If you’ve read any of my reviews, it’s no secret that I love (almost all things) Warhammer. The risk, the intrigue, the small shining lights of the heroes against the never ending threats – these are the tales that made up my youth. With the release of The Old World Roleplaying Game, we get a chance to visit the World that Was before even the Great War Against Chaos that starts with the invasion of Kislev by Asavar Kul in 2301.
"Why Two Books when One Book Do?" - Grurg, the illiterate Ogre
While there has been some concern around the breaking apart of The Old World Roleplaying Game into two books, the Player’s and GM’s Guides, I personally appreciate the decision. It’s in line with other systems (Dungeons and Dragons, Pathfinder, Forbidden Lands) and even the most recent Imperium Maledictum publications from Cubicle 7 (Inquisition guides). While there is some cost change for a GM needing to purchase two books instead of one, the Player’s Guide having all relevant information a player needs made their learning the rules quick and easy, and I saw less flipping back and forth through a book like we did when we first dove into WFRP 4e.

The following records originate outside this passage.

Lemma commit_bk cs source kvs pre adds removes keys idxs as_of start guid :
  (∀ c, source = Some c → c ∈ cs) →
  preserves (bk_for (T:=T) cs)
    (_commitAndBroadcastNewTransaction clock source kvs pre adds removes keys idxs as_of start guid).
Proof.
  intros Hsource. unfold _commitAndBroadcastNewTransaction.
  do 4 (apply preserves_bind; [bk_pres|intros ?]). cbv zeta.
  apply preserves_bind; [|intros _; bk_pres].
  destruct source as [c|]; [|bk_pres]. apply preserves_forM. intros add _.
  by apply subscribe_to_created_bk, Hsource.
Qed.

Lemma _handleNewTransaction_bk cs source kvs pre adds removes keys idxs as_of start nl guid :
  (∀ c, source = Some c → c ∈ cs) →
  preserves (bk_for (T:=T) cs)
    (_handleNewTransaction clock source kvs pre adds removes keys idxs as_of start nl guid).
Proof.
  intros Hsource. unfold _handleNewTransaction. apply preserves_tryM; [|intros e; bk_pres].
  apply preserves_bind; [by apply commit_bk|intros]. bk_pres.
Qed.
#[local] Hint Extern 1 (preserves _ (_handleNewTransaction _ None _ _ _ _ _ _ _ _ _ _)) =>
  (apply _handleNewTransaction_bk; intros ? [=]) : py.



(** *** A dropped connection stays out *)

Lemma gone_add_id c channel i (k : M (Server T) unit) :
  channel ≠ c → preserves (gone c) k →
  preserves (gone c) (modify (λ s : Server T, s <| id_to_channel ::= mm_add i channel |>);; k).
Proof.
  intros Hne Hk. apply preserves_bind; [|intros _; done]. apply preserves_modify.
  intros s (Hf & Hi & Hid). split_and!; [done..|]. intros k'. cbn. rewrite elem_of_mm_add.
  intros [[_ ?]|?]; [congruence|]. by apply (Hid k').
Qed.

Lemma grow_index_subscriptions_gone c tid add acc :
  preserves (gone c) (grow_index_subscriptions tid add acc).
Proof.
  unfold grow_index_subscriptions. destruct add as [ix ids], acc as [[kvs adds] trig].
  apply preserves_gets_J with (J := λ itc s, gone c s ∧ ∀ channels, itc !! ix = Some channels → c ∉ channels).
  - intros s Hs. split; [done|]. intros channels Hix Hin. destruct Hs as (_ & Hi & _).
    apply (Hi ix). unfold mm_get. by rewrite Hix.
  - by intros itc s [].
  - intros itc. destruct (itc !! ix) as [channels|] eqn:Hix; [|bk_pres].
    intros s [Hs Hc]. specialize (Hc _ eq_refl). split; [|by intros ? [= <-]].
    revert s Hs. match goal with |- ∀ s, gone c s → gone c (?m s).2 => change (preserves (gone c) m) end.
    apply preserves_bind; [|intros; bk_pres].
    apply preserves_foldM. intros x [new trig'] Hx. apply preserves_bind; [bk_pres|intros cc]. cbv zeta.
    apply preserves_bind; [|intros; bk_pres]. apply preserves_forM. intros i _.
    apply gone_add_id; [intros ->; by apply elem_of_elements in Hx|bk_pres].
Qed.
#[local] Hint Resolve grow_index_subscriptions_gone : py.

Lemma _handleNewTransaction_gone c kvs pre adds removes keys idxs as_of start nl guid :
  preserves (gone c)
    (_handleNewTransaction clock None kvs pre adds removes keys idxs as_of start nl guid).
Proof. bk_pres. Qed.

Lemma _handleNewTransaction_clients chans kvs pre adds removes keys idxs as_of start nl guid :
  preserves (λ s, clientChannels s = chans)
    (_handleNewTransaction clock None kvs pre adds removes keys idxs as_of start nl guid).
Proof. bk_pres. Qed.
#[local] Hint Resolve _handleNewTransaction_gone _handleNewTransaction_clients : py.

Lemma dropConnection_eq ch c s :
  clientChannels s !! ch = Some c →
  dropConnection clock ch s =
    (unlist ch c;; forM (elements (cc_dependentConnections (the_cc s c))) (_dropConnectionEntry clock)) s.
Proof.
  intros Hch. unfold dropConnection, unlist. rewrite run_bind, run_gets. rewrite Hch.
  rewrite !run_bind, !run_gets, !run_bind.
  repeat (match goal with |- context [forM ?l ?f ?s] => destruct (forM l f s) as [[[]|?] ?] end;
    [|done]; rewrite ?run_bind). rewrite run_modify. done.
Qed.

(** Dropping a registered connection: whatever becomes of its connection objects, the
    channel is no longer registered, the connection is in no dictionary of
    subscribers, and the books of all other connections balance. *)
Lemma dropConnection_drops cs ch c s :
  bk_for cs s → clientChannels s !! ch = Some c →
  let s' := (dropConnection clock ch s).2 in
  bk_for cs s' ∧ gone c s' ∧ clientChannels s' = delete ch (clientChannels s).
Proof.
  intros Hs Hch s'. destruct (unlist_run cs ch c s Hs Hch) as (s1 & Hrun & Hs1 & Hgone & Hchans & _).
  unfold s'. rewrite (dropConnection_eq ch c) by done. rewrite run_bind, Hrun.
  generalize (elements (cc_dependentConnections (the_cc s c))). intros l.
  assert (preserves (bk_for cs) (forM l (_dropConnectionEntry clock))) as H1 by bk_pres.
  assert (preserves (gone c) (forM l (_dropConnectionEntry clock))) as H2 by bk_pres.
  assert (preserves (λ s, clientChannels s = clientChannels s1)
    (forM l (_dropConnectionEntry clock))) as H3 by bk_pres.
  rewrite <-Hchans. split_and!; [by apply H1|by apply H2|by apply H3].
Qed.

Lemma dropConnection_bk cs ch : preserves (bk_for (T:=T) cs) (dropConnection clock ch).
Proof.
  intros s Hs. destruct (clientChannels s !! ch) as [c|] eqn:Hch.
  - by apply (dropConnection_drops cs ch c s).
  - unfold dropConnection. rewrite run_bind, run_gets, Hch. done.
Qed.

Lemma new_cc_bk cs ch c0 root tid :
  preserves (bk_for (T:=T) cs) (c ← new_cc (new_ConnectedChannel tid ch c0 root);
     modify (λ s, s <| clientChannels ::= <[ch := c]> |>)).
Proof.
  intros s [Hs Hcs]. unfold new_cc. autorewrite with run.
  set (c := fresh (dom (cc_heap s))).
  assert (c ∉ dom (cc_heap s)) as Hc by apply is_fresh.
  assert (hcc (cc_heap s) c = new_ConnectedChannel 0 0 0 0) as Hold.
  { unfold hcc. by rewrite (not_elem_of_dom_1 _ _ Hc). }
  set (cc := new_ConnectedChannel tid ch c0 root).
  destruct Hs as [HA HB HC HD HE HQ]. split; [split|]; cbn; try done.
  - intros f x Hx. rewrite hcc_insert. case_decide; [subst x|by apply HA].
    apply HA in Hx. by rewrite Hold in Hx.
  - intros f x Hx. rewrite hcc_insert. case_decide; [subst x|by apply HB].
    apply HB in Hx. by rewrite Hold in Hx.
  - intros f x Hx. rewrite hcc_insert. case_decide; [subst x|by apply HC].
    apply HC in Hx. by rewrite Hold in Hx.
  - intros ch' x Hx. rewrite dom_insert_L, hcc_insert.
    apply lookup_insert_Some in Hx as [[<- <-]|[Hne Hx]].
    + rewrite decide_True by done. split; [apply elem_of_union_l, elem_of_singleton; done|].
      split; [done|]. split; cbn; intros k; rewrite ?lookup_empty; [by intros []..|set_solver].
    + destruct (HD ch' x Hx) as (Hd & Hch & Hl). rewrite decide_False by (intros ->; done).
      split_and!; [by apply elem_of_union_r|done|done].
  - intros x. rewrite hcc_insert. case_decide; [done|apply HE].
  - intros x msg Hx. rewrite hcc_insert. case_decide; [subst x|by eapply HQ].
    apply HQ in Hx. by rewrite Hold in Hx.
  - intros x Hx. specialize (Hcs x Hx). unfold authed. cbn. rewrite hcc_insert. case_decide; [subst x|done].
    unfold authed in Hcs. by rewrite Hold in Hcs.
Qed.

In addition to player ease, within the Gamemaster’s Guide there are multiple items that players either don’t need access to, or you may not want them to have access to. The Gamemaster’s Guide further expands on the Grim Portents that are merely hinted at in the Player’s Guide, adds information on Dark Threads, Contacts, Magic items, and 100 pages of “Allies and Antagonists” for use in your game. Corruption, too, is only detailed in the GM’s guide, but we will get to that in a bit.
It's not what you know, but who you know

Memorable NPCs can help to “make” a game for your players, rooting them to the world and creating an anchor for them. While GMs can often need a throwaway NPC for a quick street interaction, other NPCs have ties to the story at large, and others still can make a core memory that lasts many characters lifetimes. If you’ve ever watched our actual plays and wondered who is “Abernathy the Innkeeper” when he is occasionally referenced, suffice to say he hasn’t been in a game for our group in over 5 years…
The Gamemaster’s Guide includes the details for the 20 different contacts first introduced in the Player’s Guide under their “Subsets” – The Great and the Good, Comrades in Arms, The Common Folk, and Wanderers and Wastrels.
The expanded information within the Gamemaster’s Guide gives GMs some tips for using contacts, roleplaying them, and developing new contacts for your party. The contacts themselves include a brief description, where you could logically meet them, what favors they accept or give, their needs, and their own interactions and relationships amongst other NPCs and groups. Each contact also has a primary skill, representing something that they are best at. Players contacts can help with downtime endeavors that are based around their primary skill, adding +1d (and only +1d, no matter how many contacts share said skill) to endeavor rolls undertaken by that player. Advancement is always a question for players, and with this system rewarding skill upgrades through downtime failures, seeing a way for a contact to help players with those advancements through that extra die will help create better ties to the NPCs and setting.
The ties that bind us...or tear us apart
Within the Player’s Guide Character Creation section, we had our first hint towards the “Grim Portent”, a sort of “Session Zero” that would tie you to the game and your party. The vague information there left me hoping we would get some expansion on this event within the GM’s guide, and we do. The Grim Portent is meant to be a singular, starting event; it is a way to hook the players into the machinations and themes of your overall campaign adventure, with subsequent adventures following through the Dark Threads.
The GM’s guide includes three sample Grim Portents for use (I personally love “From the Ashes”). Each has an overview of the portent, followed by notes for the players investigations as well as sample Grim Reminders which are motifs and themes that subtly or overtly touch back on the threat the party faces. When a single moment is meant to “define” the party and adventure, three samples feels inadequate, and so more crucial than these examples are the support for how to create your own Grim Portent. Within the GM’s guide are a few pages that focus on creating your own grim portent through the three essential elements.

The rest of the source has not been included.